Defining a New Agency Cadence

I led a transformation of the agency’s working structure, which resulted in greater efficiency, focus, and visibility into the agency operations.

Information in case study is summarized at a high-level to preserve confidentiality.

A familiar problem: too many meetings

One of the key pain points we received from the Rose, Buds, and Thorns retrospective was: “We have too many meetings.” As Impekable grew and took on more projects of larger sizes and complexity, our weekly cadence did not scale well. Regular and ad-hoc meetings filled up weekly schedules. Our Delivery team was losing valuable Maker time and risked getting burnout. We needed to rethink the way we work.

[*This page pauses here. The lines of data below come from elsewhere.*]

Lemma headers_of_render t k :
  text_ok t ->
  let r := with_rest (length (render_line t) + 2) (t_headers t) (t_body t)
             (Request (method_of (t_method t)) (t_uri t) (t_major t) (t_minor t) [] None 0) in
  header_strings (parsed_buffer t k) r = map (fun h => (h.1.1, h.2)) (t_headers t) /\
  body_bytes (parsed_buffer t k) r = t_body t.
Proof.
  intros (_ & _ & _ & _ & _ & Hh & _). cbv zeta.
  set (pre := t_method t ++ 0 :: t_uri t ++ 0 :: render_version t ++ [0; LF]).
  set (hs := t_headers t) in *.
  assert (El : (length (render_line t) + 2)%nat = length pre).
  { change (render_line t) with (t_method t ++ SPACE :: t_uri t ++ SPACE :: render_version t). unfold pre. lens. }
  assert (Eb : parsed_buffer t k = pre ++ marked_headers hs ++ [0; LF] ++ t_body t ++ k)
    by (unfold parsed_buffer, pre, hs; by apps).
  rewrite El, Eb. split.
  - unfold header_strings, with_rest. destruct (t_body t); apply header_strings_app; done.
  - unfold body_bytes, with_rest. destruct (t_body t) as [|c b] eqn:E; [done|]. cbn [body body_length].
    assert (Hl : length (render_headers hs) = length (marked_headers hs)).
    { clear. induction hs as [|h hs IH]; [done|]. unfold marked_headers in *.
      rewrite render_headers_cons. cbn [map concat]. rewrite !length_app, IH, length_marked. simpl. lia. }
    rewrite Hl. replace (length pre + length (marked_headers hs) + 2)%nat
      with (length (pre ++ marked_headers hs ++ [0; LF])) by lens.
    assert (Ea : pre ++ marked_headers hs ++ [0; LF] ++ (c :: b) ++ k
       = (pre ++ marked_headers hs ++ [0; LF]) ++ (c :: b) ++ k) by (by rewrite <- !app_assoc).
    rewrite Ea, drop_app_length. unfold strlen. rewrite Nat2Z.id. apply take_app_length.
Qed.
Definition set_g_http_server_in_use (v : Z) (s : http_state) : http_state :=
  HttpState (g_response_pool s) (g_response_in_use s) (g_csrf_token s) (g_csrf_initialized
    s) (g_http_root s) (g_copy_progress s) (g_http_connections s) (connection_count s)
    (listen_fd s) v (heap s) (heap_fault s) (g_jobs s).

Definition set_heap (v : gmap nat bytes) (s : http_state) : http_state :=
  HttpState (g_response_pool s) (g_response_in_use s) (g_csrf_token s) (g_csrf_initialized
    s) (g_http_root s) (g_copy_progress s) (g_http_connections s) (connection_count s)
    (listen_fd s) (g_http_server_in_use s) v (heap_fault s) (g_jobs s).

Definition set_heap_fault (v : bool) (s : http_state) : http_state :=
  HttpState (g_response_pool s) (g_response_in_use s) (g_csrf_token s) (g_csrf_initialized
    s) (g_http_root s) (g_copy_progress s) (g_http_connections s) (connection_count s)
    (listen_fd s) (g_http_server_in_use s) (heap s) v (g_jobs s).

Definition set_g_jobs (v : jobs_t) (s : http_state) : http_state :=
  HttpState (g_response_pool s) (g_response_in_use s) (g_csrf_token s) (g_csrf_initialized
    s) (g_http_root s) (g_copy_progress s) (g_http_connections s) (connection_count s)
    (listen_fd s) (g_http_server_in_use s) (heap s) (heap_fault s) v.

(** The state at program start. *)
Definition http_state_init : http_state :=
  HttpState (replicate HTTP_MAX_CONNECTIONS response_zero) (replicate HTTP_MAX_CONNECTIONS 0) [] 0 [SLASH]
    (CopyProgress 0 0 0 0 0 0 0 0 0) (replicate HTTP_MAX_CONNECTIONS connection_zero) 0 0 0 ∅ false jobs_init.

(** ** The monad *)

Abbreviation hm W := (M (st http_state W)).

Section memory.
Context {W : Type} `{OS W}.

(** [malloc]: a block with the given contents; [None] when it fails. *)
Definition malloc (b : bytes) : hm W (option nat) :=
  ok ← sysc (SysMalloc (strlen b));
  if (ok : bool) then
    i ← ask (fun s => fresh (dom (heap s)));
    _ ← upd (fun s => set_heap (<[i := b]> (heap s)) s);
    mret (Some i)
  else mret None.

(** [free]; a block that is not allocated is a fault. *)
Definition free (i : nat) : hm W unit :=
  upd (fun s => match heap s !! i with
                | Some _ => set_heap (delete i (heap s)) s
                | None => set_heap_fault true s
                end).

(** [len] bytes at a pointer.  To read a freed block is a fault, and what it
    holds is up to the system. *)
Definition load (p : ptr) (len : nat) : hm W bytes :=
  match p with
  | PStatic b => mret (take len b)
  | PHeap i off =>
      h ← ask heap;
      match h !! i with
      | Some b => mret (take len (drop off b))
      | None => _ ← upd (set_heap_fault true); sysc (SysStale (Z.of_nat len))
      end
  end.

End memory.
(* ===== verification/HttpResponse.v ===== *)
(** * HTTP responses: [src/http_response.c]

    Responses live in a static pool; a pointer to one is its index, NULL is
    [None].  The functions that only build the text are also given as pure
    functions on a response ([add_header], [set_body], ...), which the pointer
    versions apply. *)

From S2P Require Import Prelude CLib FtpTypes Os HttpParser HttpState.

Definition status_code (s : http_status_t) : Z :=
  match s with
  | HTTP_STATUS_200_OK => 200 | HTTP_STATUS_201_CREATED => 201 | HTTP_STATUS_204_NO_CONTENT => 204
  | HTTP_STATUS_301_MOVED => 301 | HTTP_STATUS_304_NOT_MODIFIED => 304
  | HTTP_STATUS_400_BAD_REQUEST => 400 | HTTP_STATUS_403_FORBIDDEN => 403
  | HTTP_STATUS_404_NOT_FOUND => 404 | HTTP_STATUS_405_METHOD_NOT_ALLOWED => 405
  | HTTP_STATUS_409_CONFLICT => 409 | HTTP_STATUS_500_INTERNAL_ERROR => 500
  end.

Definition status_text (s : http_status_t) : bytes :=
  match s with
  | HTTP_STATUS_200_OK => str "OK"
  | HTTP_STATUS_201_CREATED => str "Created"
  | HTTP_STATUS_204_NO_CONTENT => str "No Content"
  | HTTP_STATUS_301_MOVED => str "Moved Permanently"
  | HTTP_STATUS_304_NOT_MODIFIED => str "Not Modified"
  | HTTP_STATUS_400_BAD_REQUEST => str "Bad Request"
  | HTTP_STATUS_403_FORBIDDEN => str "Forbidden"
  | HTTP_STATUS_404_NOT_FOUND => str "Not Found"
  | HTTP_STATUS_405_METHOD_NOT_ALLOWED => str "Method Not Allowed"
  | HTTP_STATUS_409_CONFLICT => str "Conflict"
  | HTTP_STATUS_500_INTERNAL_ERROR => str "Internal Server Error"
  end.

(** ** Building the text *)

(** [ensure_space(resp, extra) < 0] *)
Definition no_space (r : http_response_t) (extra : Z) : bool :=
  u64 (HTTP_RESPONSE_BUFFER_SIZE - used r) <? extra.

Definition append (b : bytes) (r : http_response_t) : http_response_t := set_data (data r ++ b) r.

Definition header_line (name value : bytes) : bytes := name ++ str ": " ++ value ++ CRLF.

(** Every builder returns the C result and the response. *)
Definition add_header (name value : bytes) (r : http_response_t) : Z * http_response_t :=
  let needed := strlen (header_line name value) in
  if no_space r (needed + 1) then (-1, r) else (0, append (header_line name value) r).

Definition finalize (r : http_response_t) : Z * http_response_t :=
  if no_space r 2 then (-1, r) else (0, append CRLF r).

Definition append_raw (d : bytes) (r : http_response_t) : Z * http_response_t :=
  if no_space r (strlen d) then (-1, r) else (0, append d r).

Definition content_length_line (length : Z) : bytes := header_line (str "Content-Length") (fmt_u length).

Definition set_body (b : bytes) (r : http_response_t) : Z * http_response_t :=
  let length := strlen b in
  let needed := u64 (strlen (content_length_line length) + 2 + length) in
  if no_space r needed then (-1, r)
  else
    let '(rc, r) := add_header (str "Content-Length") (fmt_u length) r in
    if negb (rc =? 0) then (-1, r) else (0, append b (append CRLF r)).

(** The Content-Length header and the blank line of a body sent separately. *)
Definition set_body_owned (p : ptr) (length : Z) (r : http_response_t) : Z * http_response_t :=
  if length =? 0 then (-1, r)
  else match mem_body r with
  | Some _ => (-1, r)
  | None =>
      if no_space r (strlen (content_length_line length) + 2) then (-1, r)
      else
        let '(rc, r) := add_header (str "Content-Length") (fmt_u length) r in
        if negb (rc =? 0) then (-1, r)
        else (0, set_mem_body_owned 1 (set_mem_sent 0 (set_mem_length length
                   (set_mem_body (Some p) (append CRLF r)))))
  end.

Definition set_body_ref (p : ptr) (length : Z) (r : http_response_t) : Z * http_response_t :=
  match mem_body r with
  | Some _ => (-1, r)
  | None =>
      if length =? 0 then (-1, r)
      else if no_space r (strlen (content_length_line length) + 2) then (-1, r)
      else
        let '(rc, r) := add_header (str "Content-Length") (fmt_u length) r in
        if negb (rc =? 0) then (-1, r)
        else
          let '(rc, r) := finalize r in
          if negb (rc =? 0) then (-1, r)
          else (0, set_mem_sent 0 (set_mem_length length (set_mem_body (Some p) r)))
  end.

Definition SIZE_MAX : Z := 2 ^ 64 - 1.

Definition size_add_checked (a b : Z) : option Z := if SIZE_MAX - b <? a then None else Some (a + b).

Definition MEM_INLINE : Z := 160.

(** [insert] is copied into [mem_inline]. *)
Definition set_body_splice (prefix : ptr) (prefix_len : Z) (insert : bytes) (suffix : ptr)
    (suffix_len : Z) (r : http_response_t) : Z * http_response_t :=
  let insert_len := strlen insert in
  if negb (mem_seg_count r =? 0)%nat then (-1, r)
  else if MEM_INLINE <=? insert_len then (-1, r)
  else match size_add_checked prefix_len insert_len with
  | None => (-1, r)
  | Some total =>
      match size_add_checked total suffix_len with
      | None => (-1, r)
      | Some total =>
          if total =? 0 then (-1, r)
          else if no_space r (strlen (content_length_line total) + 2) then (-1, r)
          else
            let '(rc, r) := add_header (str "Content-Length") (fmt_u total) r in
            if negb (rc =? 0) then (-1, r)
            else
              let '(rc, r) := finalize r in
              if negb (rc =? 0) then (-1, r)
              else (0, set_mem_seg_sent 0 (set_mem_seg_index 0 (set_mem_segs
                      [(Some prefix, prefix_len);
                       (if 0 <? insert_len then Some (PStatic insert) else None, insert_len);
                       (Some suffix, suffix_len)] r)))
      end
  end.

(** ** The pool *)

(** The index of the first zero. *)
Fixpoint first_free (l : list Z) : option nat :=
  match l with
  | [] => None
  | x :: l' => if x =? 0 then Some 0%nat else S <$> first_free l'
  end.

Definition resp_at (s : http_state) (i : nat) : http_response_t :=
  default response_zero (g_response_pool s !! i).

Definition on_resp (i : nat) (f : http_response_t -> http_response_t) (s : http_state) : http_state :=
  set_g_response_pool (alter f i (g_response_pool s)) s.

Section response.
Context {W : Type} `{OS W}.

(** Apply a builder through a pointer; a NULL pointer gives -1. *)
Definition with_resp (resp : option nat) (f : http_response_t -> Z * http_response_t) : hm W Z :=
  match resp with
  | None => mret (-1)
  | Some i =>
      r ← ask (fun s => resp_at s i);
      let '(rc, r) := f r in
      _ ← upd (on_resp i (fun _ => r));
      mret rc
  end.

Definition http_response_add_header (resp : option nat) (name value : bytes) : hm W Z :=
  with_resp resp (add_header name value).
Definition http_response_set_body (resp : option nat) (b : bytes) : hm W Z :=
  with_resp resp (set_body b).
Definition http_response_set_body_owned (resp : option nat) (p : ptr) (length : Z) : hm W Z :=
  with_resp resp (set_body_owned p length).
Definition http_response_set_body_ref (resp : option nat) (p : ptr) (length : Z) : hm W Z :=
  with_resp resp (set_body_ref p length).
Definition http_response_set_body_splice (resp : option nat) (prefix : ptr) (prefix_len : Z)
    (insert : bytes) (suffix : ptr) (suffix_len : Z) : hm W Z :=
  with_resp resp (set_body_splice prefix prefix_len insert suffix suffix_len).
Definition http_response_append_raw (resp : option nat) (d : bytes) : hm W Z :=
  with_resp resp (append_raw d).
Definition http_response_finalize (resp : option nat) : hm W Z := with_resp resp finalize.

Definition http_response_destroy (resp : option nat) : hm W unit :=
  match resp with
  | None => mret tt
  | Some i =>
      r ← ask (fun s => resp_at s i);
      _ ← (if 0 <=? sendfile_fd r then
             _ ← sysc (SysClose (sendfile_fd r)); upd (on_resp i (set_sendfile_fd (-1)))
           else mret tt);
      _ ← match stream_dir r with
          | Some d => _ ← sysc (SysClosedir d); upd (on_resp i (set_stream_dir None))
          | None => mret tt
          end;
      _ ← match mem_body r with
          | Some (PHeap b _) =>
              if negb (mem_body_owned r =? 0) then
                _ ← free b; upd (on_resp i (fun r => set_mem_body_owned 0 (set_mem_body None r)))
              else mret tt
          | _ => mret tt
          end;
      upd (fun s => set_g_response_in_use (<[i := 0]> (g_response_in_use s)) s)
  end.

(** The headers every response starts with, in order. *)
Definition standard_headers : list (bytes * bytes) :=
  [(str "X-Content-Type-Options", str "nosniff");
   (str "X-Frame-Options", str "DENY");
   (str "Referrer-Policy", str "no-referrer");
   (str "Cache-Control", str "no-store");
   (str "Content-Security-Policy",
    str "default-src 'self'; connect-src *; img-src 'self' data: blob:; style-src 'self' 'unsafe-inline' https://fonts.googleapis.com; style-src-elem 'self' 'unsafe-inline' https://fonts.googleapis.com; font-src 'self' data: https://fonts.gstatic.com; script-src 'self' 'unsafe-inline' blob:; script-src-elem 'self' 'unsafe-inline' blob:; object-src 'none'; base-uri 'none'; frame-ancestors 'none'")].

(** The chain of [||]: stop at the first failure. *)
Fixpoint add_headers (hs : list (bytes * bytes)) (r : http_response_t) : Z * http_response_t :=
  match hs with
  | [] => (0, r)
  | (name, value) :: hs' =>
      let '(rc, r) := add_header name value r in
      if negb (rc =? 0) then (rc, r) else add_headers hs' r
  end.

Definition status_line (status : http_status_t) : bytes :=
  str "HTTP/1.1 " ++ fmt_d (status_code status) ++ SPACE :: status_text status ++ CRLF.

Definition http_response_create (status : http_status_t) : hm W (option nat) :=
  free_slot ← ask (fun s => first_free (g_response_in_use s));
  match free_slot with
  | None => mret None
  | Some i =>
      _ ← upd (fun s => set_g_response_in_use (<[i := 1]> (g_response_in_use s)) s);
      let r := set_data (snprintf_buf HTTP_RESPONSE_BUFFER_SIZE (status_line status))
                 (set_sendfile_fd (-1) response_zero) in
      _ ← upd (on_resp i (fun _ => r));
      if HTTP_RESPONSE_BUFFER_SIZE <=? strlen (status_line status) then
        _ ← http_response_destroy (Some i); mret None
      else
        rc ← with_resp (Some i) (add_headers standard_headers);
        if negb (rc =? 0) then _ ← http_response_destroy (Some i); mret None
        else mret (Some i)
  end.

End response.
(* ===== verification/HttpQuery.v ===== *)
(** * Query strings, path checks and JSON text of [src/http_api.c]

    The helpers of the handlers that work on strings.  A query string is the
    C string from the question mark on; a parameter is decoded into a
    fixed-size array, of which [out] is the C string. *)

From S2P Require Import Prelude CLib FtpTypes FtpPath Os HttpParser HttpState.

(** ** Percent decoding *)

(** The value of a hexadecimal digit, [None] for 0xFFFFFFFF. *)
Definition hex_digit (c : Z) : option Z :=
  if (48 <=? c) && (c <=? 57) then Some (c - 48)
  else if (65 <=? c) && (c <=? 70) then Some (10 + (c - 65))
  else if (97 <=? c) && (c <=? 102) then Some (10 + (c - 97))
  else None.

Definition PERCENT : Z := 37.
Definition PLUS : Z := 43.
Definition AMP : Z := 38.

(** The decoding loop, with room for [room] more characters: whether it ran
    to its end, and what it wrote.  It fails on an encoded NUL. *)
Fixpoint decode_loop (s : bytes) (room : nat) : bool * bytes :=
  match s, room with
  | ch :: rest, S room' =>
      if ch =? AMP then (true, [])
      else
        let plain := let '(ok, out) := decode_loop rest room' in
                     (ok, (if ch =? PLUS then SPACE else ch) :: out) in
        if ch =? PERCENT then
          match rest with
          | hi :: lo :: rest' =>
              match hex_digit hi, hex_digit lo with
              | Some v_hi, Some v_lo =>
                  let decoded := Z.lor (Z.shiftl v_hi 4) v_lo in
                  if decoded =? 0 then (false, [])
                  else let '(ok, out) := decode_loop rest' room' in (ok, decoded :: out)
              | _, _ => plain
              end
          | _ => plain
          end
        else plain
  | _, _ => (true, [])
  end.

(** [parse_path_param(query, out, out_size)]: result and the C string in
    [out], which held [init], zero-filled, before. *)
Definition parse_path_param (init query : bytes) (out_size : Z) : Z * bytes :=
  if out_size <? 2 then (-1, init)
  else match strstr query (str "path=") with
  | None => (-1, init)
  | Some i =>
      let '(ok, out) := decode_loop (drop (i + 5) query) (Z.to_nat (out_size - 1)) in
      if negb ok then (-1, match out with [] => init | _ => out end)
      else (0, match out with [] => [SLASH] | _ => out end)
  end.

(** The same with a key of its own; -1 when nothing was decoded. *)
Definition parse_name_param (query : bytes) (out_size : Z) : option bytes :=
  if out_size <? 2 then None
  else match strstr query (str "name=") with
  | None => None
  | Some i =>
      let '(ok, out) := decode_loop (drop (i + 5) query) (Z.to_nat (out_size - 1)) in
      if negb ok then None else match out with [] => None | _ => Some out end
  end.

Definition parse_dst_param (query : bytes) (out_size : Z) : option bytes :=
  if out_size <? 2 then None
  else match strstr query (str "dst=") with
  | None => None
  | Some i =>
      let '(ok, out) := decode_loop (drop (i + 4) query) (Z.to_nat (out_size - 1)) in
      if negb ok then None else Some (match out with [] => [SLASH] | _ => out end)
  end.

(** The key must follow '?', '&' or the start, and be followed by '='; the
    search goes on behind an occurrence that is not a parameter.  [prev] is
    the character before [p], [None] at the start of the query. *)
Fixpoint parse_query_loop (fuel : nat) (prev : option Z) (p key : bytes) (out_size : Z) : Z * bytes :=
  match fuel with
  | O => (-1, [])
  | S fuel' =>
      match strstr p key with
      | None => (-1, [])
      | Some i =>
          let before := match i with O => prev | S j => p !! j end in
          let after := drop (i + length key) p in
          if match before with None => true | Some c => (c =? 63) || (c =? AMP) end
             && match after with c :: _ => c =? 61 | [] => false end
          then
            let '(ok, out) := decode_loop (drop 1 after) (Z.to_nat (out_size - 1)) in
            (if negb ok then -1 else match out with [] => -1 | _ => 0 end, out)
          else parse_query_loop fuel' (last (take (i + length key) p)) after key out_size
      end
  end.

(** [parse_query_param(query, key, out, out_size)]: result and the C string in
    [out], which was zero-filled before. *)
Definition parse_query_param (query key : bytes) (out_size : Z) : Z * bytes :=
  if out_size <? 2 then (-1, [])
  else parse_query_loop (S (length query)) None query key out_size.

(** ** Names and paths *)

Definition is_safe_filename (name : bytes) : bool :=
  match name with
  | [] => false
  | _ =>
      match strstr name (str "..") with
      | Some _ => false
      | None => forallb (fun c => negb ((c =? SLASH) || (c =? 92))) name
      end
  end.

(** The search for a component that starts with two dots; [at_start] tells
    whether the position is the first one or follows a slash. *)
Fixpoint no_dotdot (at_start : bool) (p : bytes) : bool :=
  match p with
  | [] => true
  | c :: p' =>
      if (c =? DOT) && match p' with d :: _ => d =? DOT | [] => false end && at_start then false
      else no_dotdot (c =? SLASH) p'
  end.

Definition is_safe_path (path : bytes) : bool :=
  match path with
  | c :: _ => (c =? SLASH) && no_dotdot true path
  | [] => false
  end.

(** ** Root and confinement *)

(** Strip trailing slashes from a string longer than one character. *)
Fixpoint strip_slashes (n : nat) (root : bytes) : bytes :=
  match n with
  | O => root
  | S n' =>
      if (1 <? strlen root) && match last root with Some c => c =? SLASH | None => false end
      then strip_slashes n' (removelast root) else root
  end.

Definition http_api_set_root (root : option bytes) (s : http_state) : http_state :=
  match root with
  | None | Some [] => set_g_http_root [SLASH] s
  | Some root =>
      let root := if FTP_PATH_MAX <=? strlen root then take (Z.to_nat (FTP_PATH_MAX - 1)) root else root in
      set_g_http_root (strip_slashes (length root) root) s
  end.

Definition http_api_get_root (s : http_state) : bytes := g_http_root s.

Section confine.
Context {W : Type} `{OS W}.

Definition http_validate_and_confine (input root : bytes) (out_size : Z) : M (sysst W) (option bytes) :=
  match ftp_path_normalize (Some input) FTP_PATH_MAX with
  | Err _ => mret None
  | Ok normalized =>
      if negb (ftp_path_is_within_root (Some normalized) (Some root) =? 1) then mret None
      else
        rp ← sys_call (SysRealpath normalized);
        match rp with
        | Some real =>
            if negb (ftp_path_is_within_root (Some real) (Some root) =? 1) then mret None
            else if out_size <? strlen real + 1 then mret None else mret (Some real)
        | None => if out_size <? strlen normalized + 1 then mret None else mret (Some normalized)
        end
  end.

Definition validate_path (path : bytes) (safe_size : Z) : hm W (option bytes) :=
  if negb (is_safe_path path) then mret None
  else
    root ← ask g_http_root;
    io (http_validate_and_confine path root safe_size).

End confine.

(** ** Text *)

(** [buf_append_bytes] on a buffer of [cap] bytes that holds [buf]. *)
Definition buf_append_bytes (cap : Z) (buf d : bytes) : option bytes :=
  if cap <? strlen buf then None
  else if cap - strlen buf <? strlen d then None
  else Some (buf ++ d).

Definition buf_append_cstr (cap : Z) (buf s : bytes) : option bytes := buf_append_bytes cap buf s.
Definition buf_append_u64 (cap : Z) (buf : bytes) (v : Z) : option bytes := buf_append_bytes cap buf (fmt_u v).
Definition buf_append_u32 (cap : Z) (buf : bytes) (v : Z) : option bytes := buf_append_bytes cap buf (fmt_u v).
Definition buf_append_i32 (cap : Z) (buf : bytes) (v : Z) : option bytes := buf_append_bytes cap buf (fmt_d v).

Definition BACKSLASH : Z := 92.

(** One character. *)
Definition json_escape (c : Z) : bytes :=
  if c =? 34 then [BACKSLASH; 34]
  else if c =? BACKSLASH then [BACKSLASH; BACKSLASH]
  else if c =? 8 then [BACKSLASH; 98]
  else if c =? 12 then [BACKSLASH; 102]
  else if c =? 10 then [BACKSLASH; 110]
  else if c =? 13 then [BACKSLASH; 114]
  else if c =? 9 then [BACKSLASH; 116]
  else if c <? 32 then BACKSLASH :: 117 :: pad_left 48 4 (digits 16 c)
  else [c].

(** [None] when six more bytes might not fit; [*pos] then stays as it was. *)
Fixpoint json_escape_append (cap : Z) (buf s : bytes) : option bytes :=
  match s with
  | [] => Some buf
  | c :: s' =>
      if cap <=? strlen buf + 6 then None
      else json_escape_append cap (buf ++ json_escape c) s'
  end.

(** [snprintf] into a local array of [size] bytes, read back with the length
    [snprintf] returned: bytes past the end of the array are whatever the
    stack holds there. *)
Definition local_text {W} `{OS W} (size : Z) (text : bytes) : hm W bytes :=
  if strlen text <? size then mret text
  else
    beyond ← sysc (SysStale (strlen text - size));
    mret (snprintf_buf size text ++ 0 :: beyond).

Moving from a 1-week to 2-week cadence

Previously, I had led the team to structure many client projects using a dual-track agile approach with Discovery and Execution phases. However, this process needed to be refined, and not having an internal 2-week cadence made the approach harder to sustain with the rise in meetings.

My Role and Goals

I led this initiative, which included a collaborative and iterative process to gather insights and get to a solution to test with the team. I sought to reimagine our internal 2-week cadence to create more structure and predictability for our team, with the goal of increasing maker time, while providing more support and structure for our client projects.

Success Metrics

For this initiative, I aimed to:

Increase Maker time
Reduce the number of meetings to enable more focus

Enable asynchronous work
Create predictable and structured meetings with clear agendas and goals to enable more asynchronous work.

Protect time for client work
Ensure the team has adequate time to do client work throughout the week.

Ideation Workshop

In order to create a 2-week cadence, I wanted to review the current rituals that enabled our projects and agency to run well, and also come up with updated processes to inform the new cadence. To do this, I designed and led an ideation workshop through Miro with the cross-functional leaders to capture all the moving parts of our agency, which consisted of 3 parts: 1) Reviewing Pain Points, 2) Setting a Vision, and 3) Reviewing Needs and Parameters.

Visualizing the Agency Engine

After the ideation session with Leadership, I created a visual representation of our entire agency business operations (current and future) to aid me in reimagining the 2-week cadence. Creating this “engine” also showed the complexity of the business, and why adding new initiatives required a thoughtful and strategic approach to ensure lasting change, while minimizing disruption to key workflows.

The engine has been simplified for the portfolio to preserve confidentiality.

Capturing the Current Cadence

With the Agency Engine and important rituals informed by feedback and input from the team, I took on the work to reimagine the 2-week cadence. To do this, I captured a typical current week for Team leads, who had the busiest schedules as they were strategic leaders who led projects and teams directly, provided mentorship to other direct-reports, and also worked on initiatives to develop the team and agency.

If I could optimize the cadence for Team Leads, we would be able to meet the needs of other team members with less meetings.

Creating a New Cadence

For the new 2-week cadence, I moved all internal meetings to Friday, and changed most internal meetings to biweekly, with the goal of creating more structure and preparation time for those meetings to ensure we covered important updates at the reduced frequency, and enabling more asynchronous work between meetings. I also wanted to test out dedicated client blocks while testing out this structure to ensure adequate working time for each project was protected for team members.

Test Driving the Cadence

After getting feedback and buy-in from the Team Leads and Executive Team (Leadership) on the updated cadence, we were ready to test drive the 2-week cadence with the agency.

Since this was a big change, we wanted to provide ample time to communicate and answer questions from the team. I created a presentation outlining the pain points related to this initiative from the retrospective, the goal, and the approach for the 2-week cadence.

I presented the concept at 2 consecutive Weekly All-Hands to give time for the team to digest the information and get questions answered before we started.

Rolling out the Changes

Implementing the changes included immediate and longer-term changes.

Immediate changes included having the Leadership team reschedule large internal meetings. Team leads and team members changed their 1:1 schedules to biweekly.

Longer-term changes included the client working blocks, which we were able to create with new clients by co-creating working blocks with the project teams and clients to ensure work blocks were optimized for both sides.

Over the next several months, I empowered or worked with different members of the Leadership Team to come up with an updated format for internal meetings. For example, the Lead Product Designer worked with her design team to create a new design review format, and I worked with the Project Managers to add more key information to our Projects and Time reporting to help run more efficient review meetings.

Results

  • 36% more Maker/Focus time per person/week
  • On average, reduced 3.5 hours of meeting time per person/week
  • Client working blocks protected focus time
  • More planning time allocated weekly and for projects
  • Improved weekly and biweekly reporting on company metrics with additional time and structure
  • Positive feedback from team: "I appreciate what you are doing...to improve how we work."